## What the exercise asks
What lines in the data hold the string "state"? Show them.

[Dataset entries]
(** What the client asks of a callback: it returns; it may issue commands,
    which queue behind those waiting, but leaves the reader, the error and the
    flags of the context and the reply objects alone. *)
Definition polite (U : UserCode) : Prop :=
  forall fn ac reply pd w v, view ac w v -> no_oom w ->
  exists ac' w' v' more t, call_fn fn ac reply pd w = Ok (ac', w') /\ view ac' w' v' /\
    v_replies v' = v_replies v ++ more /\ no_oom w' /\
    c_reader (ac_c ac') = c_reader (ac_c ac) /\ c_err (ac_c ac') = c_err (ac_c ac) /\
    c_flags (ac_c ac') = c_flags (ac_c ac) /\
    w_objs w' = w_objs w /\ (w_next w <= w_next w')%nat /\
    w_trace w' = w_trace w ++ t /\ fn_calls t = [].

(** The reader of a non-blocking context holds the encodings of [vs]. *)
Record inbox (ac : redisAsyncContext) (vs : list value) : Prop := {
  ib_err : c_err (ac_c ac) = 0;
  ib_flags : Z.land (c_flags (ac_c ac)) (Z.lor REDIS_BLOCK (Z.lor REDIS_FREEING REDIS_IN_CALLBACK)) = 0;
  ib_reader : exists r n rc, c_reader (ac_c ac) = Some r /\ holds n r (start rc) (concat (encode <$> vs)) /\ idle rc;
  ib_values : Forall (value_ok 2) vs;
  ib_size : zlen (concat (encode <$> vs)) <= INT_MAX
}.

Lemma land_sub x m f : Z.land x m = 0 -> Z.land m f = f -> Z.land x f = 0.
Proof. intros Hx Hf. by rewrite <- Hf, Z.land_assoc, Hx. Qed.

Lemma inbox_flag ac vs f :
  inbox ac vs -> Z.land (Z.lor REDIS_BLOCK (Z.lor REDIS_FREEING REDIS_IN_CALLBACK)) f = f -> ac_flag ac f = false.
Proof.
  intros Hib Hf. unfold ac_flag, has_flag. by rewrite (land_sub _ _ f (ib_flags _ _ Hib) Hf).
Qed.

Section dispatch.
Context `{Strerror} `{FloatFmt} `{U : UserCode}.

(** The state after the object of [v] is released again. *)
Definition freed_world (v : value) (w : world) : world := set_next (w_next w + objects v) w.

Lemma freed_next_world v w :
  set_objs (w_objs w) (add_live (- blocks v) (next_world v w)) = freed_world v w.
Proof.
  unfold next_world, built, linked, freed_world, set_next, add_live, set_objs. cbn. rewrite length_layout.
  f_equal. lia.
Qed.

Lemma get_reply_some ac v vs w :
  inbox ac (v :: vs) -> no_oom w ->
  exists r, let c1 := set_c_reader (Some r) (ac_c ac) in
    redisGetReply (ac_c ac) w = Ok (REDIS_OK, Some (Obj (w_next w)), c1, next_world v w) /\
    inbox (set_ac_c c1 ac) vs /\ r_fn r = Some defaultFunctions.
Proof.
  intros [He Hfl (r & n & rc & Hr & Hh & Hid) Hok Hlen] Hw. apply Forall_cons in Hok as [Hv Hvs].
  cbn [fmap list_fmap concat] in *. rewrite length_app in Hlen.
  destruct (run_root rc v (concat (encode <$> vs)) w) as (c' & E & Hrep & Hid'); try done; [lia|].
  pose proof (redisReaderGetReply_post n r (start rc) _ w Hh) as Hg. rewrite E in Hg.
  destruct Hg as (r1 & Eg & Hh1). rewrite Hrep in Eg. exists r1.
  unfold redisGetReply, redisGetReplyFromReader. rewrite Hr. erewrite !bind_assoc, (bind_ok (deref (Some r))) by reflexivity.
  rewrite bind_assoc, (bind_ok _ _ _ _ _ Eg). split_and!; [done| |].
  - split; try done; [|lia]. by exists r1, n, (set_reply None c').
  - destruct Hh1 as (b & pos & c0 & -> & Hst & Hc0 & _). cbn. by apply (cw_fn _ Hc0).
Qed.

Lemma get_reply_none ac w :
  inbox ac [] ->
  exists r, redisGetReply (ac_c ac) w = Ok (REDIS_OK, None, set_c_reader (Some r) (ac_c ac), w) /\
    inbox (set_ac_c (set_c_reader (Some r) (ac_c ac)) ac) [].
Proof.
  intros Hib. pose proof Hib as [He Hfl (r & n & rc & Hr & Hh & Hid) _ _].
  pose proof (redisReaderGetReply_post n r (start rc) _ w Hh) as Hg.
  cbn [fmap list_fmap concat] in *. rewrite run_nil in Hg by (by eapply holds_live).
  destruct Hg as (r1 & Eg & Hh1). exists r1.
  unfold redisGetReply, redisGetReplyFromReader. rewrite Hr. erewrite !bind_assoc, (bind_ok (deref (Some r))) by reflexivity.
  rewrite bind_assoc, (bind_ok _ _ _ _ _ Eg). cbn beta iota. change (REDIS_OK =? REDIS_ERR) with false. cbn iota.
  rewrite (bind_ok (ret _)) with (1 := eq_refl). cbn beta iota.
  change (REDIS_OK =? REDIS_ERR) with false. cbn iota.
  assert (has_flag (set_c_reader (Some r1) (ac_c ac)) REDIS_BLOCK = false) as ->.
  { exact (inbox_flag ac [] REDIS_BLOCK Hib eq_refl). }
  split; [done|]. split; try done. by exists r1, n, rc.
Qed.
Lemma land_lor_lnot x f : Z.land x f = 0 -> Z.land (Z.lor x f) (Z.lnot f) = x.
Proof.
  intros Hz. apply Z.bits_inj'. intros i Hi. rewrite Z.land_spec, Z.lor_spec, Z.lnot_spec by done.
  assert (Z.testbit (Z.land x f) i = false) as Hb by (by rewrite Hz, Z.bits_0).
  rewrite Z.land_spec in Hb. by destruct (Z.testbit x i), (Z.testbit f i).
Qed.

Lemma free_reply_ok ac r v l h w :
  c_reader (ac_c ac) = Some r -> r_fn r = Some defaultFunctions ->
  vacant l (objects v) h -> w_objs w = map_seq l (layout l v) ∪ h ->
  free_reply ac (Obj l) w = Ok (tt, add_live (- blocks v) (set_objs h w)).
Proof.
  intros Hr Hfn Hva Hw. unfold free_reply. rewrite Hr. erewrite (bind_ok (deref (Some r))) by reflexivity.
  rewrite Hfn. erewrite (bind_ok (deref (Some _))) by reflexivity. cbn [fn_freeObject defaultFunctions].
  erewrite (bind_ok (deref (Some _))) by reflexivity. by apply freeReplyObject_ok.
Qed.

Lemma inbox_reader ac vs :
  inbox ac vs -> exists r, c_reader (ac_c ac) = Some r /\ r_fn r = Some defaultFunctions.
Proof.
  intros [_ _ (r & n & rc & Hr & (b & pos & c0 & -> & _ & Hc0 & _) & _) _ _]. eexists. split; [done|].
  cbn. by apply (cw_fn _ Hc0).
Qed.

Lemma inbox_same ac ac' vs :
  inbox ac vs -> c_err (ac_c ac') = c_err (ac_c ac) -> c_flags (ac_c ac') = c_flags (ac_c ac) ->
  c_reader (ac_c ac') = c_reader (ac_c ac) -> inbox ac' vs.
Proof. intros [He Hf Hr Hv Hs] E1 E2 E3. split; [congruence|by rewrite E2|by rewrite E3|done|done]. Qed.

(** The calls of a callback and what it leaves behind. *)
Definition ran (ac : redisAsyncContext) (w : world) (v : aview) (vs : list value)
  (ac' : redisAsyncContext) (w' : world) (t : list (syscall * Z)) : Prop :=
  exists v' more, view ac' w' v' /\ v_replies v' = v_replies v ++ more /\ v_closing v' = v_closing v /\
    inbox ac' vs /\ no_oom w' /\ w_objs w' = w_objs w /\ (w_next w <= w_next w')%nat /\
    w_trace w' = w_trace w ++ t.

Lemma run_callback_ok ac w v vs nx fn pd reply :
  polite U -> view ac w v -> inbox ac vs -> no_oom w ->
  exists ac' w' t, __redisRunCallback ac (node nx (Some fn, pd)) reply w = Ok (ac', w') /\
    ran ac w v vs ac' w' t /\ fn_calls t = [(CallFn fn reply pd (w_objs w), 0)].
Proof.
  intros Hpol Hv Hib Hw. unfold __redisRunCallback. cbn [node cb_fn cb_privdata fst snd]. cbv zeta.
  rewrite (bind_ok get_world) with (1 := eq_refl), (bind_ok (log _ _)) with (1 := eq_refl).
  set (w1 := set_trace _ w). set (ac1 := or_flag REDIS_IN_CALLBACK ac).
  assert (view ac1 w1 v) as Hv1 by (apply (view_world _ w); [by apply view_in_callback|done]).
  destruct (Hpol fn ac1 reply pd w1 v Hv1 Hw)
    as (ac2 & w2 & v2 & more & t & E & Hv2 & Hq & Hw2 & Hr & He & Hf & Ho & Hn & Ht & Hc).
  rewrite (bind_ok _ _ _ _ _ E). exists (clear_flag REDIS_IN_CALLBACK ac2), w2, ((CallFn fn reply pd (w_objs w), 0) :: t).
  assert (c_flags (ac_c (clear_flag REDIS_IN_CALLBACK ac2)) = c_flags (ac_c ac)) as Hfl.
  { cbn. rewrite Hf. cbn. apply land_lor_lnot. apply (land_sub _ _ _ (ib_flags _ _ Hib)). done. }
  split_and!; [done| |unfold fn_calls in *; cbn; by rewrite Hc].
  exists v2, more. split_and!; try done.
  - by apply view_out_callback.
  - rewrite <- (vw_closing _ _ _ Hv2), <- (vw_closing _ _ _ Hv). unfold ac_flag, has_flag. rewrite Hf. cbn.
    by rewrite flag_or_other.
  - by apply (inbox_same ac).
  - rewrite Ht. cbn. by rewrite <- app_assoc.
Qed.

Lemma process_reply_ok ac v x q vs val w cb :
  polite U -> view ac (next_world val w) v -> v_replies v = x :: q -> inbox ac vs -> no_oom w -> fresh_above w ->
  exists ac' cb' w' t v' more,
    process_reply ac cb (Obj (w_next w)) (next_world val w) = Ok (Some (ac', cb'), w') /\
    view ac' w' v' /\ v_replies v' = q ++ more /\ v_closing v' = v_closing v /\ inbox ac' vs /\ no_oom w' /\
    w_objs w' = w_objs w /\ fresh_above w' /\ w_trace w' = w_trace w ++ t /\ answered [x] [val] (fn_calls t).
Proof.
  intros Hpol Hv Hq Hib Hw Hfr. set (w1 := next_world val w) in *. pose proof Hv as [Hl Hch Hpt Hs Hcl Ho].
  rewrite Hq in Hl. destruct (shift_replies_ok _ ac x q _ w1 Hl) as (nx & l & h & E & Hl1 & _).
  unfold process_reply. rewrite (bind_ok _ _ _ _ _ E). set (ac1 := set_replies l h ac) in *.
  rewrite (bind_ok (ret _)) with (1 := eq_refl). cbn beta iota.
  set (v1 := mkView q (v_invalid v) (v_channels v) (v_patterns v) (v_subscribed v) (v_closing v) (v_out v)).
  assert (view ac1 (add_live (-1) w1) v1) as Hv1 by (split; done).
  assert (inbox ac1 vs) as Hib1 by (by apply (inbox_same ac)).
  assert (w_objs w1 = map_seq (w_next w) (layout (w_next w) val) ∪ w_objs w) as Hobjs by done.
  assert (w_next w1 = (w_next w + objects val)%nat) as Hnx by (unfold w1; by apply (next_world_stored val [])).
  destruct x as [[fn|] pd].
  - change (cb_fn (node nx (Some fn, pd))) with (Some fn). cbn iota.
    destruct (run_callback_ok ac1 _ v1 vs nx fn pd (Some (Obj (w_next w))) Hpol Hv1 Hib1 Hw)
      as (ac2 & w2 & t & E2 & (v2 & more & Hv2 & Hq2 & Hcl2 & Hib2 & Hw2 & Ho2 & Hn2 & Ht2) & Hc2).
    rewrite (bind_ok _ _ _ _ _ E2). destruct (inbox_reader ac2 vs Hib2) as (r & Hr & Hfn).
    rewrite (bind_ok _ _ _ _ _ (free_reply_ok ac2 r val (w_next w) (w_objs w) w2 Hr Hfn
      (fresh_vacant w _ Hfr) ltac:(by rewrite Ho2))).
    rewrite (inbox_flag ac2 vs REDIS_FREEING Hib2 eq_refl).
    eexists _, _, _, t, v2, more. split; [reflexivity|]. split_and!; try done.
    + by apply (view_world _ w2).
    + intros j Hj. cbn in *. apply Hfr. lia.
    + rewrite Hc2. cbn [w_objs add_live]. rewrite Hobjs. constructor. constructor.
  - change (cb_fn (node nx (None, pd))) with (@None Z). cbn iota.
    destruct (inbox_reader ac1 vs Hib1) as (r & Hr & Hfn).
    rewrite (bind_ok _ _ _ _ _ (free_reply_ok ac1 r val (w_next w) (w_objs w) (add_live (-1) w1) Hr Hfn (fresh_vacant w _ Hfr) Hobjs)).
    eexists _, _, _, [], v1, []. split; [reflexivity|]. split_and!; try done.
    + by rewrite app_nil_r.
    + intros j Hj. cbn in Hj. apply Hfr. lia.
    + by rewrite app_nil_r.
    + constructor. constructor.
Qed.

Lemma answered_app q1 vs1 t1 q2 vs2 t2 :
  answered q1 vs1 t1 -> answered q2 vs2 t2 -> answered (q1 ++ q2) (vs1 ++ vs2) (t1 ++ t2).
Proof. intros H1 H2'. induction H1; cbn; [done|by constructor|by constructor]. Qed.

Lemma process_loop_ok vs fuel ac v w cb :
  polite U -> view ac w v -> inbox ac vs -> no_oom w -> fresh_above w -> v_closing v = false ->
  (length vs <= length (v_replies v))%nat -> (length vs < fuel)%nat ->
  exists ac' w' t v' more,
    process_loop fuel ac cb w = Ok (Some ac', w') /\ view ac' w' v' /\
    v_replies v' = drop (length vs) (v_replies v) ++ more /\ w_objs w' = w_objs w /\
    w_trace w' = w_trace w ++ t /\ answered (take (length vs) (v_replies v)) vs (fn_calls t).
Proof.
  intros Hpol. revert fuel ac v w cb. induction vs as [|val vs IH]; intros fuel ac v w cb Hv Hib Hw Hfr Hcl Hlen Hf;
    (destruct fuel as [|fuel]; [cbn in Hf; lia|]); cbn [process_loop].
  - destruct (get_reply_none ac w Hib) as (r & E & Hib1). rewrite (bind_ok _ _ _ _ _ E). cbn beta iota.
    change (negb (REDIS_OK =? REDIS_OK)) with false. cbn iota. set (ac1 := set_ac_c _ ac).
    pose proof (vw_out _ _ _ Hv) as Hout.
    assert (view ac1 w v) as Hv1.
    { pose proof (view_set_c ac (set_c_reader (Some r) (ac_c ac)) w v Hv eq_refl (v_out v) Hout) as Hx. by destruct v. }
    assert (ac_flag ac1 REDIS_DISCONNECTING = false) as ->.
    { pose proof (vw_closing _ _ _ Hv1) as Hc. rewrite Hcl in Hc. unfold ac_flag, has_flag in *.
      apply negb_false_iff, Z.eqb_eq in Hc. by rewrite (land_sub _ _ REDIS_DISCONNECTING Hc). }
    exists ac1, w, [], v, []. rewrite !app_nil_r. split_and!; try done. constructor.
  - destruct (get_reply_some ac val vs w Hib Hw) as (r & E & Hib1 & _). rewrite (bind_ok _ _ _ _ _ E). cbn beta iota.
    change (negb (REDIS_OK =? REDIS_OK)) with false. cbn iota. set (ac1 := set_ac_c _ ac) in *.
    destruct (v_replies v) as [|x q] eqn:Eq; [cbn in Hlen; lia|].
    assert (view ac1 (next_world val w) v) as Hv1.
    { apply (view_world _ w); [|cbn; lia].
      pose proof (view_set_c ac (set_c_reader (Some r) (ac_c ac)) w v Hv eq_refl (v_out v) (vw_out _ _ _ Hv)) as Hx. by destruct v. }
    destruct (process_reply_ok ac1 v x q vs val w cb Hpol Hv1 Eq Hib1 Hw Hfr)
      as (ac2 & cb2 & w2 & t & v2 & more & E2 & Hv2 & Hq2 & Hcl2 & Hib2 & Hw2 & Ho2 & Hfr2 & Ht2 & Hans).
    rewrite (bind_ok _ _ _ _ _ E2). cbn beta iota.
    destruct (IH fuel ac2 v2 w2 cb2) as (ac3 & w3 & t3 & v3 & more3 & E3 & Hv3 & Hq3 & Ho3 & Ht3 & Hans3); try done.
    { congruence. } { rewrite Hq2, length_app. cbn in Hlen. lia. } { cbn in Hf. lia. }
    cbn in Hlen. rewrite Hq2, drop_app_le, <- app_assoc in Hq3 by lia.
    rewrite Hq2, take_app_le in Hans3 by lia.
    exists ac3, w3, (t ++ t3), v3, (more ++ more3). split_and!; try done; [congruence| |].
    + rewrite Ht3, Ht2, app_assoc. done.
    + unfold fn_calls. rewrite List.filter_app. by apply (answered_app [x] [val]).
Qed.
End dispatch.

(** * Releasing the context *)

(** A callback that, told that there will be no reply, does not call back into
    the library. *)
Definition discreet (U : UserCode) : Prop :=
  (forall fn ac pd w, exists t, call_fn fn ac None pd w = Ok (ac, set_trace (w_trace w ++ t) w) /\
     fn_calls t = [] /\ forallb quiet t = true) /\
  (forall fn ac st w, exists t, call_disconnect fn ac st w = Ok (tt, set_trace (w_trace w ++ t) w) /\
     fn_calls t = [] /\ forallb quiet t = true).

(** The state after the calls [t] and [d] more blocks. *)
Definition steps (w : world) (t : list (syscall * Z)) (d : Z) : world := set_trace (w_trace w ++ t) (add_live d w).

## Response box
(** The state after the object of [v] is released again. *)
(** The state after the calls [t] and [d] more blocks. *)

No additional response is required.